This summer the SEC and the Wall Street Journal have reported several noteworthy items concerning the SEC’s whistleblower program, one of the most controversial components of the Dodd-Frank Act of 2010.

The SEC’s whistleblower program offers monetary awards to eligible individuals who provide original information about violations of the federal securities laws resulting in a Commission enforcement action involving more than $1 million in sanctions. Awards can range from 10% to 30% of the money collected. The SEC’s Office of the Whistleblower has established an online portal that makes it relatively easy for informers to contact the agency and provide information.

A recent Wall Street Journal article analyzed the whistleblower program based on SEC records. According to the WSJ, the SEC has received confidential information from more than 6,500 people, leading to five cases based on information from eight whistleblowers that resulted in $150 million in restitution and fines. The SEC has doled out more than $15 million to whistleblowers, including one mammoth $14 million award to a single tipster.

These numbers suggest that only a tiny percentage – barely more than 0.1% – of the informers who contact the SEC provide information leading to worthwhile claims. But in the few cases that have led to enforcement actions, the sanctions against the companies and the rewards for the informers have been significant.

Another notable takeaway from the WSJ story, discussed further by our employment law colleagues here, is that retirees have been the largest single source of tips in the whistleblower program. As the Journal noted, retirees have more time to focus on potential claims and less fear of retribution than current employees.

Two cases recently reported by the SEC also highlight the importance of responding to whistleblower complaints appropriately.

In June, the SEC announced a $2.2 million settlement in a case involving allegations that a hedge fund advisory firm had retaliated against a whistleblower who had contacted the SEC. The SEC noted that this was the first time it had exercised its authority to bring an anti-retaliation enforcement action. As Steve Ganis discussed in a prior post on this case, the SEC alleged that the firm and its principal had engaged in transactions involving conflicts of interest without adequate disclosure and consent, in violation of Section 206(3) of the Investment Advisers Act of 1940. The SEC also alleged that the firm had violated Section 21F(h) of the Securities Exchange Act of 1934 by retaliating against its head trader after he disclosed that he had reported the conflicted transactions to the SEC. In support of this charge, the SEC noted that the head trader had been given a different position as a compliance assistant, stripping him of his supervisory responsibilities.

In another case, the SEC announced in July that it was giving a $400,000 award to a whistleblower who reported an alleged fraud to the SEC after his employer failed to address his concerns adequately.
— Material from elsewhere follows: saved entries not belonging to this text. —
(** The delays between accesses are positive: needed only where two commands
    may be issued in one cycle, and between ranks only if there are several. *)
Definition access_delays_ok (config : Config) : Prop :=
  let d := Delays_of config in
  Forall (λ x, 0 < x < 2 ^ 32)
    [read_to_read_l d; read_to_read_s d; read_to_write d; write_to_read_l d; write_to_read_s d;
     write_to_write_l d; write_to_write_s d] ∧
  (1 < ranks config → Forall (λ x, 0 < x < 2 ^ 32)
    [read_to_read_o d; read_to_write_o d; write_to_read_o d; write_to_write_o d]).

(** The configurations the safety theorem is about. *)
Record supported (config : Config) : Prop := {
  su_dims : dims_ok config;
  su_sref : enable_self_refresh config = false;
  su_policy : refresh_policy config ≠ REFRESH_POLICY_SIZE;
  su_interval rf : Refresh_init config = Ok rf → u64 (refresh_interval_ rf) ≠ 0;
  su_dual : enable_hbm_dual_cmd config = true → access_delays_ok config
}.

(** The accelerator's scheduler appends to the three lists. *)
Definition accelerate (w i o : list Command) (rt : list Z) (c : Controller) : Controller :=
  set_rd_w_cmds_ (rd_w_cmds_ c ++ w) (set_rd_in_cmds_ (rd_in_cmds_ c ++ i)
    (set_wr_cmds_ (wr_cmds_ c ++ o) (set_release_time (release_time c ++ rt) c))).

(** What the processor, the clock, the end of an epoch and the accelerator do to
    a controller. *)
Inductive event :=
| Tick
| Add (t : Transaction)
| Return (clk : Z)
| Epoch
| Accelerate (w i o : list Command) (rt : list Z)
| Mode (pim multitenant : bool).

(** Executing a history of events; the list collects the transactions returned.
    [fd] and [st] format the numbers and the lines of the statistics. *)
Definition step (fd : double → string) (st : string → string → string → string)
    (config : Config) (e : event) (x : Controller * list callback)
    : outcome (Controller * list callback) :=
  let '(c, done) := x in
  match e with
  | Tick => c ← ClockTick config (Timing_of config) c; Ok (c, done)
  | Add t => Ok ((AddTransaction t c).1, done)
  | Return clk =>
      let '((a, w), c) := ReturnDoneTrans clk c in
      Ok (c, if w =? -1 then done else callback_of a (w =? 1) :: done)
  | Epoch => '(c, _) ← PrintEpochStats fd st config c; Ok (c, done)
  | Accelerate w i o rt => Ok (accelerate w i o rt c, done)
  | Mode pim multitenant => Ok (set_in_pim pim (set_wr_multitenant multitenant c), done)
  end.

Definition event_ok (config : Config) (e : event) : Prop :=
  match e with
  | Add t => mappable config t
  | Accelerate w i o rt =>
      Forall (pim_cmd_ok config) w ∧ Forall (pim_cmd_ok config) i ∧ Forall (pim_cmd_ok config) o ∧
      length rt = length i
  | _ => True
  end.

(** An event that gives the controller no command of the accelerator. *)
Definition plain (e : event) : Prop := match e with Accelerate _ _ _ _ => False | _ => True end.

(** The transactions added by a history. *)
Definition added (evs : list event) : list callback :=
  omap (λ e, match e with Add t => Some (trans_callback t) | _ => None end) evs.

(** A controller with an accelerator command pending next to a ready read: the
    read has been scheduled and its row activated. *)
Definition with_pim (c : Controller) : Controller :=
  set_release_time [0]
    (set_rd_in_cmds_ [mkCommand LH_READ (mkAddress 0 0 3 3 7 0) 0] c).
Definition no_double (_ : double) : string := EmptyString.
Definition no_line (_ _ _ : string) : string := EmptyString.
Definition ready_read_history : list event :=
  Add (Transaction_rw 4096 false) :: repeat Tick 15.

(** What the power accounting leaves alone. *)
Definition quiet (c c' : Controller) : Prop :=
  outstanding c' = outstanding c ∧ ctl_clk_ c' = ctl_clk_ c ∧ pim_state c' = pim_state c.

(** What [AddTransaction] leaves alone in every branch. *)
Definition same_core (c c' : Controller) : Prop :=
  channel_state_ c' = channel_state_ c ∧ cmd_queue_ c' = cmd_queue_ c ∧
  refresh_ c' = refresh_ c ∧ ctl_clk_ c' = ctl_clk_ c ∧ pim_state c' = pim_state c ∧
  simple_stats_ c' = simple_stats_ c.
Although the whistleblower contacted the agency only after an inquiry by a self-regulatory organization, the SEC nevertheless concluded that an award was appropriate because of the whistleblower’s repeated efforts to raise and resolve the issues internally with his employer.

The lessons from these cases are not surprising, but worth repeating. When employees come forward with allegations of securities law violations, employers must treat them with great care. Responding promptly to such allegations is an opportunity for the company to be proactive and take charge of an issue, which will put the company in a better position if there is an SEC inquiry. The failure to do so is a missed opportunity. Worse still, reactive changes to a whistleblowing employee’s status may lead to charges of retaliation and make the company look defensive.

Meanwhile, there are many questions relating to the SEC’s whistleblower program that remain to be resolved, such as whether the Dodd-Frank Act’s anti-retaliation provisions apply to employees who report securities law violations internally but do not contact the SEC. While one federal appellate court has held that Dodd-Frank does not protect whistleblowers who only report internally, see Asadi v. G.E. Energy United States, LLC, 720 F.3d 620 (5th Cir. 2013), other courts have disagreed. Most notably, the SEC has argued in an amicus brief filed with the U.S. Court of Appeals for the Second Circuit in Liu v. Siemens AG that its regulations under Dodd-Frank protect whistleblowers from retaliation even if they do not contact the SEC. The case was argued in June. If the Second Circuit agrees with the SEC, it would create a circuit split that could set the stage for further review by the Supreme Court.

It is likely that the number of cases brought by the SEC in connection with the whistleblower program will grow significantly in the next few years, as predicted by Sean McKessy, the Chief of the SEC Office of the Whistleblower, in the Wall Street Journal article cited above. Given the prospects for increased scrutiny from their own employees, it will be more important than ever for companies to be vigilant about compliance with the securities laws and careful about responding to related employee complaints.